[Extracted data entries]
Record inv (d : bool) (k : nat) (s : state) : Prop := {
  inv_len : length (results s) = length tasks;
  inv_bound : k ≤ length tasks;
  inv_disp : dispatched (disp s) k s;
  inv_once : ∀ w w' idx, holds s w idx → holds s w' idx → w = w';
  inv_holds : ∀ w idx, holds s w idx → idx < k;
  inv_running : ∀ w idx, workers s !! w = Some (Running idx) → results s !! idx = Some zero_result;
  inv_done : ∀ idx, idx < k → (∃ w, workers s !! w = Some (Running idx)) ∨ accounted s idx;
  inv_rest : ∀ idx, k ≤ idx < length tasks →
    results s !! idx =
      Some {| Value := zero; Err := if decide (disp s = Closed) then ctx_err s else None |};
  inv_caught : ∀ p, caught s = Some p → ∃ idx task seen, idx < k ∧ tasks !! idx = Some task ∧
    task seen = Panicked p;
  inv_cancel : ∀ e, ctx_err s = Some e → d = true ∨ (e = canceled ∧ ∃ idx, culprit k idx);
  inv_exited : ∀ w, workers s !! w = Some Exited → disp s = Closed
}.

Lemma inv_start limit : inv false 0 (start limit).
Proof.
  split; simpl; try lia; try done.
  - by rewrite length_replicate.
  - intros w w' idx [H|H]; apply lookup_replicate in H as [? _]; congruence.
  - intros w idx [H|H]; apply lookup_replicate in H as [? _]; congruence.
  - intros w idx [? _]%lookup_replicate; congruence.
  - intros idx Hi. apply lookup_replicate. split; [done|lia].
  - intros w [? _]%lookup_replicate; congruence.
Qed.

Lemma holds_set s w x w' idx :
  holds (set_worker s w x) w' idx →
  (w' = w ∧ (x = Running idx ∨ x = Wrote idx)) ∨ (w ≠ w' ∧ holds s w' idx).
Proof.
  unfold holds. simpl. rewrite !list_lookup_insert_Some. naive_solver.
Qed.

Lemma running_set s w x w' idx :
  workers (set_worker s w x) !! w' = Some (Running idx) →
  (w' = w ∧ x = Running idx) ∨ (w ≠ w' ∧ workers s !! w' = Some (Running idx)).
Proof. simpl. rewrite list_lookup_insert_Some. naive_solver. Qed.

Lemma culprit_mono k k' idx : k ≤ k' → culprit k idx → culprit k' idx.
Proof. intros ? [? ?]. split; [lia|done]. Qed.

(** *** The steps keep the invariant *)

Lemma mark_lookup i e (rs : list (Result V E)) idx r :
  rs !! idx = Some r →
  mark i e rs !! idx = Some (if decide (idx < i) then r else {| Value := Value r; Err := Some e |}).
Proof.
  intros Hr. pose proof (lookup_lt_Some _ _ _ Hr). unfold mark. case_decide.
  - rewrite lookup_app_l by (rewrite length_take; lia). by rewrite lookup_take_lt by lia.
  - rewrite lookup_app_r, length_take by (rewrite length_take; lia).
    rewrite Nat.min_l by lia. rewrite list_lookup_fmap, lookup_drop.
    replace (i + (idx - i)) with idx by lia. by rewrite Hr.
Qed.

Lemma length_mark i e (rs : list (Result V E)) : length (mark i e rs) = length rs.
Proof. unfold mark. rewrite length_app, length_fmap, length_take, length_drop. lia. Qed.

Lemma inv_dispatch d k s : inv d k s → disp s = Testing k → inv d k (dispatch tasks s k).
Proof.
  intros I Ed. destruct I as [Hl Hb Hd Ho Hh Hr Hdn Hrest Hc Hx He]. unfold dispatch.
  assert (Hnc : disp s ≠ Closed) by congruence.
  assert (Hnx : ∀ w, workers s !! w ≠ Some Exited) by (intros w Hw; by apply He in Hw).
  destruct (decide (k < length tasks)) as [Hlt|Hge]; [destruct (ctx_err s) as [e|] eqn:Ec|];
    (split; simpl; [try done..|by intros w ?%Hnx]).
  - by rewrite length_mark.
  - right. by eexists.
  - intros w idx Hw. rewrite (mark_lookup _ _ _ _ _ (Hr w idx Hw)). rewrite decide_True; [done|].
    apply (Hh w). by left.
  - intros idx Hi. destruct (Hdn idx Hi) as [?|(task & seen & Ht & Hs & Hm)]; [by left|right].
    exists task, seen. split; [done|]. split; [done|]. simpl. destruct (task seen);
      [by rewrite (mark_lookup _ _ _ _ _ Hm), decide_True by done|].
    destruct Hm as [Hm ?]. by rewrite (mark_lookup _ _ _ _ _ Hm), decide_True by done.
  - intros idx Hi. rewrite (mark_lookup _ _ _ _ _ (Hrest idx Hi)). simpl.
    rewrite decide_False by lia. done.
  - intros idx Hi. rewrite (Hrest idx Hi). by rewrite !decide_False by done.
  - intros e ?; congruence.
  - left. lia.
  - intros idx Hi. lia.
Qed.

(** The context ends, for a reason. *)
Lemma inv_ctx d d' k s e :
  inv d k s → ctx_err s = None →
  (d' = true ∨ (e = canceled ∧ ∃ idx, culprit k idx)) →
  inv d' k {| disp := disp s; workers := workers s; results := results s;
              ctx_err := Some e; caught := caught s |}.
Proof.
  intros [Hl Hb Hd Ho Hh Hr Hdn Hrest Hc Hx He] Ec Hwhy. split; simpl; try done.
  - destruct (disp s); try done. right. by eexists.
  - intros idx Hi. destruct (Hdn idx Hi) as [?|(task & seen & Ht & Hs & Hm)]; [by left|right].
    exists task, seen. split; [done|]. split; [intros _; by eexists|done].
  - intros idx Hi. rewrite (Hrest idx Hi), Ec. destruct (decide (disp s = Closed)) as [E0|E0]; [|done].
    rewrite E0 in Hd. destruct Hd as [?|[? ?]]; [lia|congruence].
  - intros e' ?; simplify_eq. done.
Qed.

Lemma inv_cancel_call d k s idx : inv d k s → culprit k idx → inv d k (cancel canceled s).
Proof.
  intros I Hcu. unfold cancel. destruct (ctx_err s) as [e|] eqn:Ec; simpl.
  - rewrite <- Ec. by destruct s.
  - apply (inv_ctx d); eauto.
Qed.

Lemma inv_send d k s w :
  inv d k s → disp s = Sending k → workers s !! w = Some Idle →
  inv d (S k) (set_worker (set_disp s (Testing (S k))) w (Running k)).
Proof.
  intros [Hl Hb Hd Ho Hh Hr Hdn Hrest Hc Hx He] Ed Hw. rewrite Ed in Hd. simpl in Hd.
  assert (Hnh : ∀ w', ¬ holds s w' k) by (intros w' Hw'; apply Hh in Hw'; lia).
  split; simpl; try done; try lia.
  - intros w1 w2 idx [[-> H1]|[N1 H1]]%holds_set [[-> H2]|[N2 H2]]%holds_set; [done| | |by apply (Ho w1 w2 idx)].
    + destruct H1; simplify_eq. by destruct (Hnh w2).
    + destruct H2; simplify_eq. by destruct (Hnh w1).
  - intros w1 idx [[-> [H1|H1]]|[_ H1]]%holds_set; simplify_eq; [lia|]. apply Hh in H1. lia.
  - intros w1 idx [[-> H1]|[_ H1]]%running_set; simplify_eq; [|eauto].
    rewrite Hrest by lia. by rewrite Ed.
  - intros idx Hi. destruct (decide (idx = k)) as [->|].
    + left. exists w. by apply list_lookup_insert_eq, (lookup_lt_Some _ _ Idle).
    + destruct (Hdn idx) as [[w' Hw']|?]; [lia|left|by right]. exists w'.
      rewrite list_lookup_insert_ne; [done|]. intros <-. congruence.
  - intros idx Hi. rewrite Hrest by lia. by rewrite Ed.
  - intros p (idx & task & seen & Hi & ?)%Hc. exists idx, task, seen. split; [lia|done].
  - intros e [?|(? & idx & [Hi Hcu])]%Hx; [by left|right]. split; [done|]. exists idx.
    split; [lia|done].
  - intros w' [(-> & ? & ?)|[_ H1]]%list_lookup_insert_Some; [done|]. apply He in H1. congruence.
Qed.

Lemma inv_look d k s w idx :
  inv d k s → workers s !! w = Some (Wrote idx) → inv d k (set_worker s w Idle).
Proof.
  intros [Hl Hb Hd Ho Hh Hr Hdn Hrest Hc Hx He] Hw. split; simpl; try done.
  - intros w1 w2 i [[-> [|]]|[N1 H1]]%holds_set [[-> [|]]|[N2 H2]]%holds_set; try done.
    by apply (Ho w1 w2 i).
  - intros w1 i [[-> [|]]|[_ H1]]%holds_set; try done. by apply (Hh w1).
  - intros w1 i [[-> ?]|[_ H1]]%running_set; [done|eauto].
  - intros i Hi. destruct (Hdn i Hi) as [[w' Hw']|?]; [left|by right]. exists w'.
    rewrite list_lookup_insert_ne; [done|]. intros <-. congruence.
  - intros w' [(-> & ? & ?)|[_ H1]]%list_lookup_insert_Some; [done|eauto].
Qed.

ABOUT THIS TASK.
The answer is the lines above between the line holding "inv_rest : ∀ idx, k ≤ idx < length tasks →" and the line holding "Proof. simpl. rewrite", inclusive, each written out exactly, and no others.

EXPECTED ANSWER.
  inv_rest : ∀ idx, k ≤ idx < length tasks →
    results s !! idx =
      Some {| Value := zero; Err := if decide (disp s = Closed) then ctx_err s else None |};
  inv_caught : ∀ p, caught s = Some p → ∃ idx task seen, idx < k ∧ tasks !! idx = Some task ∧
    task seen = Panicked p;
  inv_cancel : ∀ e, ctx_err s = Some e → d = true ∨ (e = canceled ∧ ∃ idx, culprit k idx);
  inv_exited : ∀ w, workers s !! w = Some Exited → disp s = Closed
}.

Lemma inv_start limit : inv false 0 (start limit).
Proof.
  split; simpl; try lia; try done.
  - by rewrite length_replicate.
  - intros w w' idx [H|H]; apply lookup_replicate in H as [? _]; congruence.
  - intros w idx [H|H]; apply lookup_replicate in H as [? _]; congruence.
  - intros w idx [? _]%lookup_replicate; congruence.
  - intros idx Hi. apply lookup_replicate. split; [done|lia].
  - intros w [? _]%lookup_replicate; congruence.
Qed.

Lemma holds_set s w x w' idx :
  holds (set_worker s w x) w' idx →
  (w' = w ∧ (x = Running idx ∨ x = Wrote idx)) ∨ (w ≠ w' ∧ holds s w' idx).
Proof.
  unfold holds. simpl. rewrite !list_lookup_insert_Some. naive_solver.
Qed.

Lemma running_set s w x w' idx :
  workers (set_worker s w x) !! w' = Some (Running idx) →
  (w' = w ∧ x = Running idx) ∨ (w ≠ w' ∧ workers s !! w' = Some (Running idx)).
Proof. simpl. rewrite list_lookup_insert_Some. naive_solver. Qed.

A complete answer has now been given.